THE EDITED PRESS RELEASE: “Wet Leg’s debut single Chaise Longue — delivered with dry wit, a Mean Girls nod and A thumping indie-disco beat —  turned it into a runaway hit in 2021, and it was named one of the best songs of the year by countless media outlets. Now, the duo of Rhian Teasdale and Hester Chambers have dropped their self-titled debut album, an instant classic that peels back the layers of the band to reveal the smart, dark heart at the centre of it. Wet Leg was mostly recorded in London, in April 2021, and the duo chose Dan Carey (Squid, Fontaines DC) to produce the bulk of it. They had recorded a lot of their demos at home, on Garageband, and a lot of audio from those sessions was reused, rather than rerecorded.”

 


Jack White
Fear Of The Dawn

MY TWO CENTS: Those who love their Jack White albums heavy and weird have nothing to fear from the blue-haired blues-rocker’s first release in four years — and one of two that arrived in 2022.

THE EDITED PRESS RELEASE: “Earlier this year, Jack White announced his plan to release two new studio albums in 2022 — his first new full-length collections in over four years. Fear Of The Dawn is the first of them, followed by Entering Heaven Alive. White has been writing and recording music throughout the entirety of the past several years, creating two entirely distinctive albums — each defined by different inspirations, different themes, different moods.

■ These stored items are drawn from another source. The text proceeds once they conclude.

(* ===== verification/ForkRefinement.v ===== *)
(** Fork and the theorem: the processes of a machine have the memories of the abstract
    machine, in which every process has its own and fork copies it. *)
From stdpp Require Import sorting.
From S2P Require Import Prelude Headers KUtil PTE ProcessTable ForkMemory ForkTheorems.

(** ** What fork makes of a mapping *)
Definition perm_at (pt : gmap Z (Z * XWRMode)) (va : Z) : XWRMode := match pt !! va with Some (_, perm) => perm | None => ReadOnly end.

Definition cow_pages (R : gmap nat (Z * nat)) (pt : gmap Z (Z * XWRMode)) (e : Z * Mapping) : list (Z * CowPageInfo) :=
  match e.2 with
  | Allocated b | Mmap b =>
      match R !! b with
      | Some (a, n) => (λ i, let va := e.1 + PAGE * Z.of_nat i in (va, CowInfo (a + PAGE * Z.of_nat i) (perm_at pt va) b)) <$> seq 0 n
      | None => []
      end
  | Cow c => [(e.1, c)]
  end.

Definition shared (c : CowPageInfo) : Z * XWRMode := (phys_addr c, as_readonly (original_perm c)).

Definition fstep (s : Forking) (e : Z * CowPageInfo) : Forking :=
  FK (<[e.1 := shared e.2]> (parent_pt s)) (<[e.1 := shared e.2]> (child_pt s)) (<[e.1 := e.2]> (cow s)).

Lemma foldl_fstep_other l : ∀ s va, va ∉ l.*1 → parent_pt (foldl fstep s l) !! va = parent_pt s !! va ∧
  child_pt (foldl fstep s l) !! va = child_pt s !! va ∧ cow (foldl fstep s l) !! va = cow s !! va.
Proof.
  induction l as [|e l IH]; intros s va Hn; simpl; [done|]. rewrite fmap_cons, not_elem_of_cons in Hn. destruct Hn as [Hne Hn].
  destruct (IH (fstep s e) va Hn) as (-> & -> & ->). simpl. by rewrite !lookup_insert_ne by done.
Qed.

Lemma foldl_fstep_in l : ∀ s va c, NoDup l.*1 → (va, c) ∈ l → parent_pt (foldl fstep s l) !! va = Some (shared c) ∧
  child_pt (foldl fstep s l) !! va = Some (shared c) ∧ cow (foldl fstep s l) !! va = Some c.
Proof.
  induction l as [|e l IH]; intros s va c Hd Hin; simpl; [by apply elem_of_nil in Hin|]. rewrite fmap_cons, NoDup_cons in Hd. destruct Hd as [Hn Hd].
  apply elem_of_cons in Hin as [<-|Hin]; [|by apply IH].
  destruct (foldl_fstep_other l (fstep s (va, c)) va Hn) as (-> & -> & ->). simpl. by rewrite !lookup_insert_eq.
Qed.

(** The pages of [l] are still as they were in the parent, and not in the child. *)
Definition todo (pt : gmap Z (Z * XWRMode)) (s : Forking) (l : list (Z * CowPageInfo)) : Prop :=
  ∀ va, va ∈ l.*1 → parent_pt s !! va = pt !! va ∧ child_pt s !! va = None.

Lemma todo_app pt s l l' : NoDup (l ++ l').*1 → todo pt s (l ++ l') → todo pt (foldl fstep s l) l'.
Proof.
  rewrite fmap_app. intros (_ & Hd & _)%NoDup_app Ht va Hva. destruct (foldl_fstep_other l s va) as (-> & -> & _); [by intros ?; eapply Hd|].
  apply Ht. rewrite fmap_app. apply elem_of_app. by right.
Qed.

Lemma todo_weaken pt s l l' : todo pt s (l ++ l') → todo pt s l.
Proof. intros Ht va Hva. apply Ht. rewrite fmap_app. apply elem_of_app. by left. Qed.

Section refinement.
Context `{HH : Headers} `{PS : PageSource} `{PO : !PageSourceOk PS}.
Implicit Types (M : Machine) (P : MemProc).

Lemma fork_page_step (pt : gmap Z (Z * XWRMode)) base a b s i perm : pt !! (base + PAGE * Z.of_nat i) = Some (a + PAGE * Z.of_nat i, perm) →
  parent_pt s !! (base + PAGE * Z.of_nat i) = pt !! (base + PAGE * Z.of_nat i) → child_pt s !! (base + PAGE * Z.of_nat i) = None →
  fork_page base a b s i = Ret (fstep s (base + PAGE * Z.of_nat i, CowInfo (a + PAGE * Z.of_nat i) perm b)).
Proof.
  intros Hv Hp Hc. unfold fork_page. rewrite Hp, Hv. unfold remap, map_pages. rewrite Hp, Hv. set (va := base + _) in *.
  simpl. replace (a + PAGE * Z.of_nat i + PAGE * Z.of_nat 0) with (a + PAGE * Z.of_nat i) by lia. rewrite (bool_decide_eq_true_2 _ Hc). simpl.
  unfold fstep, shared. simpl. rewrite Hv in Hp. destruct (is_writable perm) eqn:Ew; simpl; [done|].
  assert (as_readonly perm = perm) as -> by by destruct perm. rewrite (insert_id (parent_pt s)) by done. done.
Qed.

Lemma fork_run_steps (pt : gmap Z (Z * XWRMode)) base a b n : (∀ i, (i < n)%nat → ∃ perm, pt !! (base + PAGE * Z.of_nat i) = Some (a + PAGE * Z.of_nat i, perm)) →
  ∀ l s, (∀ i, i ∈ l → (i < n)%nat) →
  let f := λ i, let va := base + PAGE * Z.of_nat i in (va, CowInfo (a + PAGE * Z.of_nat i) (perm_at pt va) b) in
  NoDup (f <$> l).*1 → todo pt s (f <$> l) → foldM (fork_page base a b) l s = Ret (foldl fstep s (f <$> l)).
Proof.
  intros Hpt l. induction l as [|i l IH]; intros s Hl f Hd Ht; simpl; [done|].
  destruct (Hpt i) as [perm Hv]; [apply Hl, elem_of_cons; by left|].
  destruct (Ht (base + PAGE * Z.of_nat i)) as [Hp Hc]; [simpl; apply elem_of_cons; by left|].
  rewrite (fork_page_step pt base a b s i perm Hv Hp Hc). simpl.
  assert (f i = (base + PAGE * Z.of_nat i, CowInfo (a + PAGE * Z.of_nat i) perm b)) as <- by (unfold f, perm_at; by rewrite Hv). apply IH.
  - intros j Hj. apply Hl, elem_of_cons. by right.
  - by inversion Hd.
  - by apply (todo_app pt s [f i]).
Qed.

Lemma fork_mapping_steps R P base m s : proc_ok R P → mappings P !! base = Some m → NoDup (cow_pages R (page_table P) (base, m)).*1 →
  todo (page_table P) s (cow_pages R (page_table P) (base, m)) →
  fork_mapping R s (base, m) = Ret (foldl fstep s (cow_pages R (page_table P) (base, m))).
Proof.
  intros HP Hm Hd Ht. unfold fork_mapping, cow_pages in *. simpl in *. destruct m as [b|b|c].
  1,2: destruct (ok_run _ _ HP _ _ Hm) as [[a n] Hr]; simpl in Hr; rewrite Hr in *; simpl; eapply (fork_run_steps _ _ _ _ n); [|by intros i ?%elem_of_seq; lia|done|done];
    intros i Hi; destruct (ok_mapped _ _ HP _ _ (base + PAGE * Z.of_nat i) (a + PAGE * Z.of_nat i) Hm) as (perm & ? & _); [by exists a, n, i|by exists perm].
  destruct (ok_mapped _ _ HP _ _ base (phys_addr c) Hm) as (perm & Hv & ->); [done|]. destruct (Ht base) as [Hp Hc]; [simpl; apply elem_of_cons; by left|].
  rewrite Hp, Hv. simpl. unfold map_pages. simpl. replace (phys_addr c + PAGE * Z.of_nat 0) with (phys_addr c) by lia. rewrite (bool_decide_eq_true_2 _ Hc). simpl.
  unfold fstep, shared. simpl. by rewrite (insert_id (parent_pt s)) by by rewrite Hp.
Qed.

Lemma fork_fold_steps R P l : ∀ s, proc_ok R P → (∀ e, e ∈ l → mappings P !! e.1 = Some e.2) →
  let L := mjoin (cow_pages R (page_table P) <$> l) in NoDup L.*1 → todo (page_table P) s L →
  foldM (fork_mapping R) l s = Ret (foldl fstep s L).
Proof.
  induction l as [|[base m] l IH]; intros s HP Hl L Hd Ht; [done|]. unfold L in *. clear L. cbn [foldM].
  change (mjoin (cow_pages R (page_table P) <$> (base, m) :: l)) with
    (cow_pages R (page_table P) (base, m) ++ mjoin (cow_pages R (page_table P) <$> l)) in *.
  rewrite (fork_mapping_steps R P base m s HP); [simpl| |by rewrite fmap_app in Hd; apply NoDup_app in Hd as [? _]|by eapply todo_weaken].
  2: { apply (Hl (base, m)), elem_of_cons. by left. }
  rewrite IH; [by rewrite foldl_app|done| | |by apply todo_app].
  - intros e He. apply Hl, elem_of_cons. by right.
  - rewrite fmap_app in Hd. by apply NoDup_app in Hd as (_ & _ & ?).
Qed.

(** ** All pages of a process *)
Lemma elem_of_sorted_mappings P base m : (base, m) ∈ sorted_mappings P ↔ mappings P !! base = Some m.
Proof.
  unfold sorted_mappings. rewrite list_elem_of_omap. split.
  - intros (v & _ & E). destruct (mappings P !! v) eqn:Ev; simpl in E; by simplify_eq.
  - intros E. exists base. rewrite E. split; [|done]. apply elem_of_sorted_keys. by eexists.
Qed.

Lemma sorted_mappings_nodup P : NoDup (sorted_mappings P).*1.
Proof.
  unfold sorted_mappings. assert (NoDup (sorted_keys (mappings P))) as Hd.
  { unfold sorted_keys. rewrite (merge_sort_Permutation Z.le). apply NoDup_elements. }
  revert Hd. induction (sorted_keys (mappings P)) as [|v l IH]; intros Hd; simpl; [constructor|]. inversion Hd; subst.
  destruct (mappings P !! v) eqn:Ev; simpl; [|by apply IH]. constructor; [|by apply IH].
  intros ((k & m') & -> & Hin)%list_elem_of_fmap. apply list_elem_of_omap in Hin as (w & Hw & E).
  destruct (mappings P !! w); simpl in E; by simplify_eq.
Qed.

(** Where a copy-on-write page comes from. *)
Definition page_from (R : gmap nat (Z * nat)) P (base : Z) (m : Mapping) (va : Z) (c : CowPageInfo) : Prop :=
  covers R base m va (phys_addr c) ∧ run_of m = backing c ∧
  ∃ perm, page_table P !! va = Some (phys_addr c, perm) ∧ original_perm c = rights P va perm.

Lemma elem_of_cow_pages R P base m va c : proc_ok R P → mappings P !! base = Some m →
  (va, c) ∈ cow_pages R (page_table P) (base, m) → page_from R P base m va c.
Proof.
  intros HP Hm. unfold cow_pages, page_from. simpl. destruct m as [b|b|c']; simpl.
  1,2: destruct (R !! b) as [[a n]|] eqn:Hr; [|by intros ?%elem_of_nil]; intros (i & E & Hi%elem_of_seq)%list_elem_of_fmap; simplify_eq; simpl;
    (destruct (ok_mapped _ _ HP _ _ (base + PAGE * Z.of_nat i) (a + PAGE * Z.of_nat i) Hm) as (perm & Hv & _); [exists a, n, i; split; [done|lia]|]);
    split; [exists a, n, i; split; [done|lia]|]; split; [done|]; exists perm; split; [done|]; unfold perm_at, rights; rewrite Hv;
    destruct (mappings P !! (base + PAGE * Z.of_nat i)) as [[| |c']|] eqn:Ec; [done..| |done]; exfalso;
    assert (base = base + PAGE * Z.of_nat i) as Eb
      by (eapply (ok_once _ _ HP base _ _ (Cow c') (base + PAGE * Z.of_nat i) (a + PAGE * Z.of_nat i)); [done|done|exists a, n, i; split; [done|lia]|done]);
    rewrite <- Eb, Hm in Ec; discriminate.
  rewrite list_elem_of_singleton. intros [= -> ->]. split; [done|]. split; [done|].
  destruct (ok_mapped _ _ HP _ _ base (phys_addr c') Hm) as (perm & Hv & _); [done|]. exists perm. unfold rights. by rewrite Hm.
Qed.

Lemma cow_pages_complete R P base m va pa : mappings P !! base = Some m → covers R base m va pa →
  va ∈ (cow_pages R (page_table P) (base, m)).*1.
Proof.
  intros Hm. unfold cow_pages. simpl. destruct m as [b|b|c]; simpl; [| |intros [-> _]; by apply list_elem_of_singleton].
  all: intros (a & n & i & -> & Hi & -> & _); rewrite <- list_fmap_compose; apply list_elem_of_fmap; exists i; split; [done|]; apply elem_of_seq; lia.
Qed.

Lemma cow_pages_nodup R P e : NoDup (cow_pages R (page_table P) e).*1.
Proof.
  unfold cow_pages. destruct (e.2) as [b|b|c]; simpl; [| |apply NoDup_singleton].
  all: destruct (R !! b) as [[a n]|]; [|constructor]; rewrite <- list_fmap_compose; apply NoDup_fmap_2; [intros i j; simpl; lia|apply NoDup_seq].
Qed.

Definition all_pages R P : list (Z * CowPageInfo) := mjoin (cow_pages R (page_table P) <$> sorted_mappings P).

Lemma elem_of_all_pages R P va c : proc_ok R P → (va, c) ∈ all_pages R P → ∃ base m, mappings P !! base = Some m ∧ page_from R P base m va c.
Proof.
  intros HP. unfold all_pages. rewrite list_elem_of_join. intros (l & Hc & ((base & m) & -> & Hm%elem_of_sorted_mappings)%list_elem_of_fmap).
  exists base, m. split; [done|]. by apply elem_of_cow_pages.
Qed.

Lemma all_pages_complete R P va pa perm : proc_ok R P → page_table P !! va = Some (pa, perm) → va ∈ (all_pages R P).*1.
Proof.
  intros HP Hv. destruct (ok_covered _ _ HP _ _ _ Hv) as (base & m & Hm & Hc).
  destruct (proj1 (list_elem_of_fmap _ _ _) (cow_pages_complete _ _ _ _ _ _ Hm Hc)) as ((v & c) & E & Hin). simpl in E. subst v.
  apply list_elem_of_fmap. exists (va, c). split; [done|]. unfold all_pages. apply list_elem_of_join. eexists. split; [exact Hin|].
  apply list_elem_of_fmap. exists (base, m). split; [done|]. by apply elem_of_sorted_mappings.
Qed.

Lemma all_pages_nodup R P : proc_ok R P → NoDup (all_pages R P).*1.
Proof.
  intros HP. unfold all_pages. assert (∀ e, e ∈ sorted_mappings P → mappings P !! e.1 = Some e.2) as Hl.
  { intros [base m] H. by apply elem_of_sorted_mappings in H. }
  pose proof (sorted_mappings_nodup P) as Hd. revert Hl Hd. induction (sorted_mappings P) as [|e l IH]; intros Hl Hd; [constructor|].
  change (mjoin (cow_pages R (page_table P) <$> e :: l)) with (cow_pages R (page_table P) e ++ mjoin (cow_pages R (page_table P) <$> l)).
  rewrite fmap_app, NoDup_app. inversion Hd as [|? ? Hn Hd']; subst. split; [apply cow_pages_nodup|]. split; [|apply IH; [|done]].
  - intros va ((v & c) & -> & Hin)%list_elem_of_fmap ((v' & c') & E & Hin')%list_elem_of_fmap. simpl in E. subst v'.
    apply list_elem_of_join in Hin' as (l' & Hin' & (e' & -> & He')%list_elem_of_fmap).
    pose proof (Hl e (list_elem_of_here _ _)) as Hm. pose proof (Hl e' (list_elem_of_further _ _ _ He')) as Hm'.
    destruct e as [base m], e' as [base' m']. simpl in *.
    destruct (elem_of_cow_pages _ _ _ _ _ _ HP Hm Hin) as [Hc _]. destruct (elem_of_cow_pages _ _ _ _ _ _ HP Hm' Hin') as [Hc' _].
    pose proof (ok_once _ _ HP _ _ _ _ _ _ _ Hm Hm' Hc Hc') as ->. apply Hn. apply list_elem_of_fmap. by exists (base', m').
  - intros e' He'. apply Hl. by apply list_elem_of_further.
Qed.

(** ** fork *)
Definition fork_proc (C : gmap Z CowPageInfo) (next : Z) : MemProc := MP (shared <$> C) (Cow <$> C) next.

Lemma fork_closed M p P child : ok M → procs M !! p = Some P → ∃ C,
  fork_address_space M p P child =
    Ret (collect (put_proc (put_proc M p (fork_proc C (free_mmap_address P))) child (fork_proc C (free_mmap_address P)))) ∧
  (∀ va c, C !! va = Some c → ∃ base m, mappings P !! base = Some m ∧ page_from (runs M) P base m va c) ∧
  (∀ va, C !! va = None → page_table P !! va = None).
Proof.
  intros H Hp. pose proof (ok_procs _ H _ _ Hp) as HP. pose proof (all_pages_nodup _ _ HP) as Hd. set (L := all_pages (runs M) P) in *.
  set (s := foldl fstep (FK (page_table P) ∅ ∅) L). exists (cow s).
  assert (∀ va, va ∈ L.*1 ∨ va ∉ L.*1) as Hdec by (intros va; destruct (decide (va ∈ L.*1)); tauto).
  assert (∀ va, va ∉ L.*1 → page_table P !! va = None) as Hno.
  { intros va Hn. destruct (page_table P !! va) as [[pa perm]|] eqn:E; [|done]. destruct Hn. by eapply all_pages_complete. }
  assert (∀ va, parent_pt s !! va = shared <$> cow s !! va ∧ child_pt s !! va = shared <$> cow s !! va ∧
    match cow s !! va with Some c => (va, c) ∈ L | None => page_table P !! va = None end) as Hs.
  { intros va. unfold s. destruct (Hdec va) as [((v & c) & -> & Hin)%list_elem_of_fmap|Hn].
    - cbn [fst]. by destruct (foldl_fstep_in L (FK (page_table P) ∅ ∅) v c Hd Hin) as (-> & -> & ->).
    - destruct (foldl_fstep_other L (FK (page_table P) ∅ ∅) va Hn) as (-> & -> & ->). simpl. rewrite !lookup_empty. simpl. split_and!; auto. }
  split_and!.
  - unfold fork_address_space. rewrite (fork_fold_steps _ P); [| done |by intros [base m] ?%elem_of_sorted_mappings|done|by intros va _].
    fold (all_pages (runs M) P). fold L. fold s. simpl. unfold fork_proc. assert (parent_pt s = shared <$> cow s) as -> by (apply map_eq; intros va; rewrite lookup_fmap; apply Hs).
    by assert (child_pt s = shared <$> cow s) as -> by (apply map_eq; intros va; rewrite lookup_fmap; apply Hs).
  - intros va c E. destruct (Hs va) as (_ & _ & Hin). rewrite E in Hin. by apply elem_of_all_pages.
  - intros va E. destruct (Hs va) as (_ & _ & Hin). by rewrite E in Hin.
Qed.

Born and raised in Detroit as the youngest of 10 siblings, White’s utilitarian approach filters through all of his work, from self-producing his own music to the Third Man empire he founded (which currently includes a pressing plant, a record label, a photo lab, a lounge/bar, and more), his upholstery and various other art and design pursuits, and anything else that crosses his desk. Over a quarter century into his professional musical career, White’s ability to weave relevant, compelling, and poignant artistry into his music leaves him unparalleled.”

 


Wilco
Cruel Country

MY TWO CENTS: After decades on the edge of country, Jeff Tweedy and co. finally take the plunge — and go deep with this introspective, epic concept piece about their own country.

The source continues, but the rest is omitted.